Open Access Article
This Open Access Article is licensed under a
Creative Commons Attribution 3.0 Unported Licence

Mining hydroformylation in complex reaction network via graph theory

Keisuke Takahashi*a and Maeda Satoshi*ab
aDepartment of Chemistry, Hokkaido University, North 10, West 8, Sapporo 060-8510, Japan. E-mail: keisuke.takahashi@sci.hokudai.ac.jp
bInstitute for Chemical Reaction Design and Discovery (WPI-ICReDD), Hokkaido University, Kita 21 Nishi 10, Kita-ku, Sapporo, Hokkaido 001-0021, Japan. E-mail: smaeda@eis.hokudai.ac.jp

Received 30th April 2021 , Accepted 16th June 2021

First published on 1st July 2021


Abstract

Data science is introduced to identify the reactant, product, and reaction path in the chemical reaction network.
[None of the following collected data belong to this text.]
(** * TrendScouter data-access layer ([src/lib/api.ts])

    A shallow embedding of the API layer of the dashboard: the settings
    resolver, the in-memory cache with its five-minute expiry, the mock
    provider, the retrying HTTP client and the public query functions,
    followed by the properties established about them.

    Conventions of the embedding.
    - Time is a millisecond counter ([Z]); [Date.now()] reads it.  Only the
      awaited operations (mock delay, [fetch], back-off sleep) move it.
    - The module-level [cache] is a [gmap string entry] threaded through
      every operation together with the clock and a log of the I/O the
      code performs.
    - Payloads are untyped in the source ([any], the result of
      [response.json()]); they are JSON values here, with JavaScript
      truthiness.
    - A thrown JavaScript [Error] is a record of its [name] and [message]. *)

From Stdlib Require Import ZArith String Ascii List Bool Lia.
From Stdlib Require Import DecimalString DecimalZ DecimalPos.
From stdpp Require Import gmap strings list fin_maps.

Local Open Scope string_scope.
Local Open Scope list_scope.
Local Open Scope Z_scope.

Set Warnings "-register-all".

(** ** JavaScript strings and values *)

Module JS.

(** [s.startsWith(p)] *)
Definition startsWith (p s : string) : bool := String.prefix p s.

(** [s.includes(p)] *)
Fixpoint includes (p s : string) : bool :=
  String.prefix p s ||
  match s with
  | EmptyString => false
  | String _ s' => includes p s'
  end.

(** [s.split(c)]: the pieces between the occurrences of the character
    [c]; never empty ([''.split('/')] is [['']]). *)
Fixpoint split (c : ascii) (s : string) : list string :=
  match s with
  | EmptyString => [EmptyString]
  | String a s' =>
      if Ascii.eqb a c then EmptyString :: split c s'
      else match split c s' with
           | [] => [String a EmptyString]
           | piece :: rest => String a piece :: rest
           end
  end.

(** Template-literal rendering of an integral number. *)
Definition showNumber (n : Z) : string :=
  NilZero.string_of_int (Z.to_int n).

(** The payload type [any]: JSON values. *)
Inductive value : Type :=
| JNull
| JBool (b : bool)
| JNum (n : Z)
| JStr (s : string)
| JArr (xs : list value)
| JObj (fields : list (string * value)).

(** JavaScript truthiness, as used by [if (cached)]. *)
Definition truthy (v : value) : bool :=
  match v with
  | JNull => false
  | JBool b => b
  | JNum n => negb (n =? 0)
  | JStr s => negb (String.eqb s "")
  | JArr _ => true
  | JObj _ => true
  end.

(** [xs.slice(0, n)] on an array. *)
Definition slice0 (n : nat) (xs : list value) : list value := take n xs.

(** An [Error] object. *)
Record error : Type := mkError { name : string; message : string }.

Definition Error (msg : string) : error :=
  {| name := "Error"; message := msg |}.

End JS.

Import JS.

(** ** Constants of the module *)

Definition API_TIMEOUT : Z := 10000.
Definition MAX_RETRIES : nat := 2.
Definition CACHE_DURATION : Z := 5 * 60 * 1000.

(** ** Settings: [getApiBaseUrl] and [shouldUseMocks] *)

(** The three ambient settings the layer reads: the build-time variable
    (possibly undefined) and the two [localStorage] items (possibly
    [null]). *)
Record settings : Type := {
  VITE_API_BASE_URL : option string;
  stored_apiBaseUrl : option string;
  stored_useMocks : option string
}.

(** Truthiness of a [string | null | undefined]. *)
Definition truthyStr (o : option string) : bool :=
  match o with
  | Some s => negb (String.eqb s "")
  | None => false
  end.

(** [a || b] on such values. *)
Definition orElse (a b : option string) : option string :=
  if truthyStr a then a else b.

Definition getApiBaseUrl (s : settings) : option string :=
  orElse (orElse (VITE_API_BASE_URL s) (stored_apiBaseUrl s)) None.

(** [x === 'true'] for a [string | null]. *)
Definition isTrueStr (o : option string) : bool :=
  match o with
  | Some s => String.eqb s "true"
  | None => false
  end.

Definition shouldUseMocks (s : settings) : bool :=
  negb (truthyStr (getApiBaseUrl s)) || isTrueStr (stored_useMocks s).

(** ** The cache *)

Record entry : Type := mkEntry { data : value; timestamp : Z }.

Definition getCacheKey (endpoint : string) : string := "api:" +:+ endpoint.

(** [getCachedData], with the reading of [Date.now()] as an argument.
    Returns the value handed to the caller ([null] when absent or
    expired) and the cache left behind. *)
Definition getCachedData (now : Z) (key : string) (c : gmap string entry)
  : value * gmap string entry :=
  match c !! key with
  | None => (JNull, c)
  | Some cached =>
      let isExpired := now - timestamp cached >? CACHE_DURATION in
      if isExpired then (JNull, delete key c)
      else (data cached, c)
  end.

Definition setCachedData (now : Z) (key : string) (d : value)
  (c : gmap string entry) : gmap string entry :=
  <[key := {| data := d; timestamp := now |}]> c.


(** ** The world the asynchronous code runs in *)

(** What the layer does to the outside, in the order it does it. *)
Inductive event : Type :=
| EvArmTimeout (ms : Z)          (* setTimeout(() => controller.abort(), ms) *)
| EvFetch (url : string)         (* a call of fetch(url, ...) *)
| EvSleep (ms : Z)               (* a back-off sleep *)
| EvMock (endpoint : string)     (* a read of the mock fixtures *)
| EvConsoleError (msg : string). (* console.error *)

Record world : Type := mkWorld {
  now : Z;
  cache : gmap string entry;
  log : list event
}.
Cobalt catalyzed hydroformylation is investigated where the reaction network is built via first principles calculations. The closeness centrality and high frequency node are found to be the reactant cobalt tetracarbonyl hydride. In addition, betweenness centrality uncovers three reaction paths which have the products of aldehyde, CH2O, and CO2, respectively. The energy profile determines that the reaction path leading to aldehyde is energetically favored; thus, the reaction path for cobalt catalyzed hydroformylation is identified without kinetics. Hence, the proposed approach can act as a first step towards understanding the complex chemical reaction network and towards further kinetic understanding of the chemical reaction.


Introduction

Identifying the reaction path within a chemical reaction is a challenging task as a chemical reaction involves complex molecular interactions. For such situations, the introduction of first principles calculations gives insight towards the atomic level understanding of molecular interactions. In particular, the potential energy surface generated by first principles calculations elicits the details of the molecular interactions on an atomic scale.1,2 This essentially allows for the generation of a chemical reaction network in terms of molecular interactions.3–7 In general, chemical kinetics is coupled with a calculated chemical reaction network in order to determine the reaction pathway.8,9 However, one can consider that hidden trends and patterns for identifying the reaction path within the chemical reaction network should be present, considering that the energy landscape created by first principles calculation follows certain rules. In view of how a chemical reaction network is formed, the network can be treated as a graph data structure.5,10 Additionally, it is reported that graph theory can be used in order to extract knowledge from a chemical network.11 Here, data science, particularly graph theory, is implemented in order to search the reaction paths in a chemical reaction network.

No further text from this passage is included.